Blockchain infrastructure refers to technical resources, such as servers, networks, and protocols, that support the operation of distributed ledger systems (DLT). It also includes the nodes that store, verify, and transmit transactions on the blockchain network. Blockchain infrastructure is crucial to ensuring secure, stable, and scalable network operations, enabling the storage of unalterable transaction records and the running of smart contracts.
Blockchain Infrastructure
Type of technology
Description of the technology
Basic elements
- Nodes: Computers that store and process blockchain data.
- Communication protocols: Rules for exchanging information between nodes.
- Consensus: Mechanisms to reach consensus on the state of the network (Proof of Work, Proof of Stake).
- Peer-to-peer (P2P) networks: Shared communication networks between nodes.
- Computing servers: High-performance servers that process transactions and run smart contracts.
Industry usage
- Finance: Payment systems and settlement of international transactions.
- Identity management: Digital identity management platforms.
- Logistics: Monitoring the supply chain and verifying the origin of products.
- Smart cities: Management of city data and infrastructure in a decentralised manner.
- Contract automation: Enabling smart contracts in commercial transactions.

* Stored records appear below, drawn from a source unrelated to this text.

#[export] Instance carries_preorder x : PreOrder (carries x).
Proof.
  split.
  - intros db row H. exists row. split_and!; [done..|]. by apply extended_same.
  - intros a b c Hab Hbc row Ha. destruct (Hab row Ha) as (row1 & Hb & Hr1 & H1).
    destruct (Hbc row1 Hb) as (row2 & Hc & Hr2 & H2). exists row2. split_and!; [done|congruence|].
    by eapply extended_trans.
Qed.

Lemma carries_evolves x db db' : carries x db db' → evolves x db db'.
Proof. intros H row Hrow. destruct (H row Hrow) as (row' & ? & ? & ?). exists row'. split_and!; [done|lia|done]. Qed.

Lemma carries_aside x db db' :
  events db' = events db → operations db' = operations db →
  (∀ row, executions db !! x = Some row →
     ∃ row', executions db' !! x = Some row' ∧ ex_integrity_revision row' = ex_integrity_revision row) →
  carries x db db'.
Proof.
  intros He Ho Hx row Hrow. destruct (Hx row Hrow) as (row' & Hrow' & Hrev). exists row'. split_and!; [done..|].
  apply extended_same; [by rewrite He|]. intros op. by apply operation_row_table.
Qed.

Lemma carries_ensure_execution x y db : carries x db (ensure_execution_row y db).
Proof.
  unfold ensure_execution_row. destruct (executions db !! y) eqn:E; [reflexivity|]. apply carries_aside; [done..|].
  intros row Hrow. exists row. simpl. rewrite lookup_insert_ne by congruence. done.
Qed.

Lemma carries_insert_operation x r db db' : insert_operation r db = Ok db' → carries x db db'.
Proof.
  unfold insert_operation. case_match; [done|]. intros [= <-] row Hrow. exists row. split_and!; [done..|].
  apply extended_operations; [done|]. intros op o Ho. by rewrite operation_row_snoc, Ho.
Qed.

Lemma carries_insert_event x r db db' : insert_event r db = Ok db' → carries x db db'.
Proof.
  unfold insert_event. case_match eqn:E; [done|]. apply orb_false_iff in E as [[Hs%Z.ltb_ge Hc]%orb_false_iff _].
  intros [= <-] row Hrow. exists row. split_and!; [done..|]. by apply (extended_insert x r).
Qed.

Lemma carries_insert_receipt x r db db' : insert_receipt r db = Ok db' → carries x db db'.
Proof. unfold insert_receipt. case_match; [done|]. intros [= <-]. apply carries_aside; eauto. Qed.

Lemma carries_advance_head x y seq db : carries x db (advance_head y seq db).2.
Proof.
  unfold advance_head. repeat case_match; simpl; try reflexivity. apply carries_aside; [done..|]. intros row Hrow. simpl.
  destruct (decide (x = y)) as [->|Hn]; [rewrite lookup_insert_eq; eexists; split; [done|]; simpl; congruence|].
  rewrite lookup_insert_ne by done. eauto.
Qed.

Lemma carries_insert_object x digest n db : carries x db (insert_object digest n db).
Proof. unfold insert_object. repeat case_match; try reflexivity. apply carries_aside; eauto. Qed.

Lemma carries_insert_artifact x r db db' : insert_artifact r db = Ok db' → carries x db db'.
Proof. unfold insert_artifact. case_match; [done|]. intros [= <-]. apply carries_aside; eauto. Qed.

Section commands.
Context `{U : Unicode} `{!UnicodeLaws U} `{F : UnicodeFold}.

Lemma claim_carries x y o kind key conflict : respects (carries x) (_claim_operation y o kind key conflict).
Proof. unfold _claim_operation. follow. apply respects_execute; [apply _|]. apply carries_insert_operation. Qed.

Lemma ensure_carries x y : respects (carries x) (_ensure_execution y).
Proof. apply respects_execute; [apply _|]. intros db db' [= <-]. apply carries_ensure_execution. Qed.

Lemma put_carries x y content media o preview kind key expected conflict :
  respects (carries x) (_put_artifact_with_connection y content media o preview kind key expected conflict).
Proof.
  unfold _put_artifact_with_connection, _install_object, _read_object. follow.
  - apply ensure_carries.
  - apply claim_carries.
  - apply respects_execute; [apply _|]. intros db db' [= <-]. apply carries_insert_object.
  - apply respects_execute; [apply _|]. apply carries_insert_artifact.
Qed.

Lemma append_carries x y request : respects (carries x) (_append_with_connection y request).
Proof.
  unfold _append_with_connection, insert_receipt_of. follow.
  - apply claim_carries.
  - apply respects_execute; [apply _|]. apply carries_insert_event.
  - apply respects_execute; [apply _|]. apply carries_insert_receipt.
  - intros s. match goal with |- context [advance_head y ?seq _] =>
      assert (Hs := carries_advance_head x y seq (st_db s)); by destruct (advance_head y seq (st_db s)) end.
Qed.

Lemma for_each_carries {A} x (f : A → M Store pyexn unit) l :
  (∀ a, respects (carries x) (f a)) → respects (carries x) (for_each f l).
Proof. intros Hf. induction l as [|a l IH]; cbn [for_each]; follow; [apply Hf|done]. Qed.

Lemma swap_carries x y s n l : respects (carries x) (swap_lease y s n l).
Proof.
  unfold swap_lease, write_head. follow.
  - apply ensure_carries.
  - apply claim_carries.
  - apply respects_execute; [apply _|]. intros db db'. unfold insert_lease_row. case_match; [done|].
    intros [= <-]. apply carries_aside; eauto.
  - intros st. unfold update_lease_head. repeat case_match; simplify_eq; try reflexivity. apply carries_aside; eauto.
  - apply respects_execute; [apply _|]. intros db db'. unfold insert_lease_head. case_match; [done|].
    intros [= <-]. apply carries_aside; eauto.
Qed.

(** Every command, on a database in any condition. *)
Lemma command_carries x c : respects (carries x) (run_command c).
Proof.
  destruct c; cbn [run_command]; unfold void, bind_execution, append, append_with_artifacts, _replayed_append,
    put, _put_artifact, read_verified, read_full_verified, _load_exact_artifact, _read_object, read,
    capture_snapshot_with_integrity_revision, snapshot_prefix_is_current, snapshot_integrity_revision,
    lookup_tool_execution_receipts, _lookup_receipt_events, load, compare_and_swap; follow;
    try apply ensure_carries; try apply append_carries; try apply put_carries; try apply swap_carries;
    apply for_each_carries; intros ?.
  - unfold _verify_pending_artifact_replay. follow.
  - unfold put_pending. follow. apply put_carries.
Qed.

(** ** Histories with other writers *)

Inductive disturbed_step (s : Store) : Store → Prop :=
| ds_command c : disturbed_step s (run_command c s).2
| ds_faults faults : disturbed_step s (mkStore (st_db s) (st_files s) faults)
| ds_write w db : run_write w (st_db s) = Some db → disturbed_step s (with_db db s).

Lemma disturbed_evolves x s s' : rtc disturbed_step s s' → evolves x (st_db s) (st_db s').
Proof.
  induction 1 as [s|s s1 s' [c|faults|w db Hw] _ IH]; [done|..].
  - etrans; [|exact IH]. apply carries_evolves, command_carries.
  - done.
  - etrans; [|exact IH]. simpl. by eapply write_evolves.
Qed.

Importance for the economy
Blockchain infrastructure provides the foundation for decentralised applications and platforms. It enables secure and transparent transactions, without the need for a trusted third party. It supports the development of new business models, such as smart contracts, decentralised finance (DeFi), and identity management systems. The development of blockchain infrastructure contributes to increased digital security and trust in online transactions.
Related technologies
Mechanism of action
- The blockchain infrastructure is based on a network of distributed nodes that store full or partial copies of the chain of blocks. Each node in the network participates in the validation and verification of transactions through the selected consensus mechanism. When a new transaction is submitted, the nodes verify its validity and add it to the block. This block is then sent to the entire network for synchronisation. Blockchain systems are typically designed to operate independently, without a central governing authority.
Advantages
- Cybersecurity: Protecting transactions from manipulation due to the distributed nature of the network.
- Scalability: Ability to expand the network with new nodes without sacrificing performance.
- Transparency: Each transaction is recorded and available for verification.
- Independence: Lack of central control over infrastructure operations.
- Immutability: Permanence of general ledger entries and no possibility of deleting or changing them.
Disadvantages
- High energy costs: Significant energy consumption with Proof-of-Work consensus.
- Technological complexity: Advanced technical knowledge requirements.
- Risk of attacks: Attacks around 51% can threaten network security.
- Regulatory problems: Different approaches to regulation in different countries.
- Limited scalability: Problems with processing multiple transactions in real time.
Implementation of the technology
Required resources
- Computing servers: High-performance servers for block storage and processing.
- Network infrastructure: Communication networks to support node operations.
- Consensus management systems: Mechanisms to verify transactions.
- Blockchain platforms: Infrastructure deployment and monitoring tools.
- Human resources: Blockchain technology experts and system engineers.
Required competences
- Systems management: Ability to manage decentralised IT systems.
- Blockchain programming: Knowledge of programming languages, such as Solidity and JavaScript.
- Cybersecurity: Protection against cyber threats and data manipulation.
- Data analysis: Data processing and analysis in decentralised environments.
- IT project management: Leading complex implementation projects in blockchain technology.
Environmental aspects
- Energy consumption: High energy demand of servers in Proof-of-Work networks.
- Emissions of pollutants: CO2 emissions from high energy consumption.
- Recycling: Difficulties in recycling decommissioned computing equipment.
- Raw material consumption: High demand for electronic components used to build nodes.
- Waste generated: Electronic waste from equipment upgrades.
Legal conditions
- Financial regulations: Regulations for the legality and use of cryptocurrencies in transactions.
- Data protection: Standards for the protection of personal data and confidentiality of transactions.
- Digital security: Regulations for securing digital infrastructure.
- Industry standards: Standards for building and operating blockchain infrastructure.
- Energy regulations: Limitations due to excessive power consumption by blockchain nodes.